« Kokaïne Airlines » sous les verrous

Et pourquoi le théâtre ne franchirait pas la porte des prisons ? Même avec un titre provocateur comme Kokaïne Airlines ?

Et pourquoi le théâtre ne franchirait pas la porte des prisons ? Même avec un titre provocateur comme Kokaïne Airlines ? Surtout. D'abord parce que la 146e représentation de la pièce du bisontin Guy Boley a été, hier, le support d'une action d'éducation à la santé, de « sensibilisation des détenus aux problèmes de toxicomanie », explique la directrice de la maison d'arrêt, Corinne Puglierini. 

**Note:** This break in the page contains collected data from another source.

(** ** The listeners on the sample inputs *)

(** C1.  The stylesheet of the site, requested with an empty runtime store
    and the network down, is a same-origin static request; the promise
    given to [respondWith] fulfils with [undefined], not with the 504
    response, and the page gets a network error.  The thumbnail of an
    allowlisted host fares the same: [undefined], not [Response.error()]. *)
Theorem static_miss_offline_resolves_undefined :
  let run := on_fetch Sample.site Sample.offline Sample.stylesheet Sample.fresh in
  let pic := on_fetch Sample.site Sample.offline Sample.thumbnail Sample.fresh in
  classify Sample.site Sample.stylesheet = SameOriginStatic /\
  Cache.lookup (CacheStorage.get (caches Sample.fresh) RUNTIME) (req_url Sample.stylesheet) = None /\
  value run = Some (Fulfilled Undefined) /\
  value run <> Some (Fulfilled (Resp (new_Response "" 504 "Gateway Timeout"))) /\
  deliver (Fulfilled Undefined) = NetworkError /\
  classify Sample.site Sample.thumbnail = ExternalImage /\
  value pic = Some (Fulfilled Undefined) /\
  value pic <> Some (Fulfilled (Resp Response_error)).
Proof.
  cbv zeta.
  assert (H1 : value (on_fetch Sample.site Sample.offline Sample.stylesheet Sample.fresh)
               = Some (Fulfilled Undefined)).
  { apply swr_miss_offline; [left|..]; reflexivity. }
  assert (H2 : value (on_fetch Sample.site Sample.offline Sample.thumbnail Sample.fresh)
               = Some (Fulfilled Undefined)).
  { apply swr_miss_offline; [right|..]; reflexivity. }
  rewrite H1, H2. repeat split; discriminate.
Qed.

Lemma non_get_not_intercepted_witness :
  on_fetch Sample.site (Sample.serving "saved") Sample.post_form Sample.installed =
  (None, Sample.installed, []).
Proof.
  apply (non_get_not_intercepted Sample.site (Sample.serving "saved") Sample.post_form
           Sample.installed).
  reflexivity.
Defined.

Lemma worker_script_not_intercepted_witness :
  classify Sample.site Sample.worker_script = WorkerScript /\
  on_fetch Sample.site Sample.offline Sample.worker_script Sample.installed =
  (None, Sample.installed, []).
Proof.
  apply (worker_script_not_intercepted Sample.site Sample.offline Sample.worker_script
           Sample.installed); reflexivity.
Defined.

Lemma offline_navigation_serves_shell_witness :
  value (on_fetch Sample.site Sample.offline Sample.page Sample.installed) =
  Some (Fulfilled (Resp (Sample.ok "shell"))) /\
  value (on_fetch Sample.site Sample.offline Sample.page Sample.fresh) =
  Some (Fulfilled (Resp Response_error)).
Proof.
  split.
  - apply (proj1 (offline_navigation_serves_shell Sample.site Sample.offline Sample.page
                    Sample.installed eq_refl eq_refl)).
    reflexivity.
  - apply (proj2 (offline_navigation_serves_shell Sample.site Sample.offline Sample.page
                    Sample.fresh eq_refl eq_refl)).
    reflexivity.
Defined.

Lemma swr_hit_served_and_refreshed_witness :
  let run := on_fetch Sample.site (Sample.serving "new css") Sample.stylesheet Sample.installed in
  let missing := on_fetch Sample.site (fun _ => Fulfilled Sample.not_found) Sample.stylesheet
                   Sample.installed in
  value run = Some (Fulfilled (Resp (Sample.ok "css"))) /\
  Cache.lookup (CacheStorage.get (caches (world run)) RUNTIME) (req_url Sample.stylesheet) =
  Some (Sample.ok "new css") /\
  value missing = Some (Fulfilled (Resp (Sample.ok "css"))) /\
  world missing = Sample.installed /\
  on_fetch Sample.site Sample.hung Sample.stylesheet Sample.installed =
  (Some (Fulfilled (Resp (Sample.ok "css"))), Sample.installed,
   [OpOpen RUNTIME; OpMatch RUNTIME (req_url Sample.stylesheet); OpFetch Sample.stylesheet]).
Proof.
  cbv zeta.
  destruct (swr_hit_served_and_refreshed Sample.site (Sample.serving "new css")
              Sample.stylesheet Sample.installed (Sample.ok "css"))
    as (Hserved & Hfresh & _).
  - left. reflexivity.
  - reflexivity.
  - destruct (swr_hit_served_and_refreshed Sample.site (fun _ => Fulfilled Sample.not_found)
                Sample.stylesheet Sample.installed (Sample.ok "css"))
      as (Hserved' & _ & Hkept).
    + left. reflexivity.
    + reflexivity.
    + split; [exact Hserved|]. split; [|split; [exact Hserved'|split; [|reflexivity]]].
      * apply (Hfresh (Sample.ok "new css")); [reflexivity | left; reflexivity].
      * apply Hkept. intros r [= <-] [H | H]; discriminate H.
Defined.

Lemma swr_twice_one_entry_witness :
  let w1 := world (on_fetch Sample.site (Sample.serving "v1") Sample.stylesheet Sample.fresh) in
  let w2 := world (on_fetch Sample.site (Sample.serving "v2") Sample.stylesheet w1) in
  Cache.count (CacheStorage.get (caches w2) RUNTIME) (req_url Sample.stylesheet) = 1 /\
  Cache.lookup (CacheStorage.get (caches w2) RUNTIME) (req_url Sample.stylesheet) =
  Some (Sample.ok "v2").
Proof.
  apply (swr_twice_one_entry Sample.site (Sample.serving "v1") (Sample.serving "v2")
           Sample.stylesheet Sample.fresh (Sample.ok "v1") (Sample.ok "v2")).
  - left. reflexivity.
  - reflexivity.
  - left. reflexivity.
  - reflexivity.
  - left. reflexivity.
Defined.

(** C7, as stated, fails: a script's GET of a picture on a host outside the
    allowlist, sent with an accept header that includes text/html, is
    image-shaped and goes to another origin, yet it is handled as a
    navigation, and the response fetched for it is written to the runtime
    store. *)
Lemma unlisted_image_cached_as_navigation :
  let req := Sample.foreign_image_as_html in
  let run := on_fetch Sample.site (Sample.serving "picture") req Sample.fresh in
  isImageLike req = true /\
  String.eqb (origin (Url.parse (req_url req))) (origin Sample.site) = false /\
  whitelist_has Sample.site (host (Url.parse (req_url req))) = false /\
  classify Sample.site req = Navigation /\
  ops run = [OpFetch (reloadReq Sample.site (req_url req)); OpOpen RUNTIME;
             OpPut RUNTIME (req_url req) (Sample.ok "picture")] /\
  Cache.lookup (CacheStorage.get (caches (world run)) RUNTIME) (req_url req) =
  Some (Sample.ok "picture") /\
  ~ (classify Sample.site req = Passthrough /\
     forall n k r, ~ In (OpPut n k r) (ops run)).
Proof.
  cbv zeta. repeat split; try reflexivity.
  intros [H _]. discriminate H.
Qed.

Lemma unlisted_image_passes_through_witness :
  let run := on_fetch Sample.site (Sample.serving "picture") Sample.foreign_image Sample.installed in
  classify Sample.site Sample.foreign_image = Passthrough /\
  on_fetch Sample.site (Sample.serving "picture") Sample.foreign_image =
  respondWith (respond_passthrough (Sample.serving "picture") Sample.foreign_image) /\
  (forall n k r, ~ In (OpPut n k r) (ops run)) /\
  (forall n, CacheStorage.get (caches (world run)) n = CacheStorage.get (caches Sample.installed) n).
Proof.
  apply (unlisted_image_passes_through Sample.site (Sample.serving "picture")
           Sample.foreign_image Sample.installed); reflexivity.
Defined.

Lemma precache_read_for_shell_only_witness :
  let run := on_fetch Sample.site Sample.offline Sample.icon Sample.installed in
  Cache.lookup (CacheStorage.get (caches Sample.installed) PRECACHE) (req_url Sample.icon) =
  Some (Sample.ok "icon") /\
  classify Sample.site Sample.icon = SameOriginStatic /\
  (value run = None \/
   value run = Some (Fulfilled Undefined) \/
   value run = Some (Fulfilled (Resp Response_error))) /\
  (forall name key, In (OpMatch name key) (ops run) ->
     (name = PRECACHE /\ key = Url.resolve Sample.site "index.html" /\
      classify Sample.site Sample.icon = Navigation) \/
     (name = RUNTIME /\ key = req_url Sample.icon /\
      classify Sample.site Sample.icon <> Navigation)).
Proof.
  cbv zeta.
  destruct (precache_read_for_shell_only Sample.site Sample.offline Sample.icon Sample.installed)
    as (Hreads & _ & Hunserved).
  split; [reflexivity|]. split; [reflexivity|]. split; [|exact Hreads].
  apply Hunserved; [discriminate | reflexivity | reflexivity].
Defined.

Lemma activate_keeps_current_generation_witness :
  let run := on_activate Sample.after_upgrades in
  CacheStorage.keys (caches Sample.after_upgrades) =
  ["precache-edu-ideas-v0.8.0"; "runtime-edu-ideas-v0.9.0"; PRECACHE;
   "runtime-edu-ideas-v0.9.5"; RUNTIME]%string /\
  CacheStorage.keys (caches (world run)) = [PRECACHE; RUNTIME] /\
  length (CacheStorage.keys (caches (world run))) = 2 /\
  (forall n, In n (CacheStorage.keys (caches (world run))) <-> n = PRECACHE \/ n = RUNTIME).
Proof.
  cbv zeta.
  destruct (activate_keeps_current_generation Sample.after_upgrades)
    as (_ & Hnames & Hlen & _).
  - apply has_dup_NoDup. reflexivity.
  - simpl. tauto.
  - simpl. tauto.
  - split; [reflexivity|]. split; [reflexivity|]. split; [exact Hlen | exact Hnames].
Defined.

Seule sur une scène dépouillée de tout artifice, la comédienne Cécile Thévenot tient la cinquantaine de spectateurs en haleine, malgré les fréquents bruits de clés et de serrures. Elle joue tour à tour trois personnages : une jeune droguée en souffrance, sa mère disant au juge ses efforts et son amour, sa soeur enregistrant un message qu'elle lui enverra en prison : « frangine, je t'aime... » 
Les trois monologues ont été écrits à partir d'entretiens réalisés par l'auteur avec des toxicomanes et leurs proches à la suite de la chute d'un réseau. D'où leur intensité et leur vérité humaine. 
Commande du metteur en scène Dominique Farci, du Théâtre de Cristal, la pièce prend une autre dimension entre les scènes. Une voix d'hôtesse d'aéroport vante les mérites de Kokaïne Airlines. A côté du vécu des situations, la fiction analyse le marché de la drogue. « Vous souhaitez voyager à tout prix ? Avec Kokaïne Airlines départs toutes les heures, toutes les demi-heures, toutes les minutes, toutes les secondes... Toutes les destinations en une seule ligne... Des hépatites de toute beauté... Des millions de points de vente dans le monde entier. Kokaïne Airlaines, la seule compagnie où tous les avions sont sûr de s'écraser, et vous avec... » 
Un débat s'en suit entre les détenus, les artistes et Philippe Voillequin, directeur de Soléa, structure d'accompagnement des toxicomanes. Un quinquagénaire souligne « l'absence du père » dans la pièce. Guy Boley n'a quasiment parlé qu'avec des femmes, des mères, des soeurs... Le quinqua demande si le spectacle, beaucoup joué en milieu scolaire, a suscité des sevrages. « Des gens dans la came m'ont dit que la pièce montre bien les processus », répond Guy Boley. 
Un trentenaire place le débat au niveau sociétal : « la surconsommation des drogues est davantage un problème de société que de santé. C'est dû à l'explosion des structures familiales en Occident, aux gens trop préoccupés par le travail ou l'argent... » Il évoque la responsabilité des « marchands de flingues et de pétrole ». Philippe Voillequin admet : « C'est vrai, mais il y a d'autres phénomènes en cause ». 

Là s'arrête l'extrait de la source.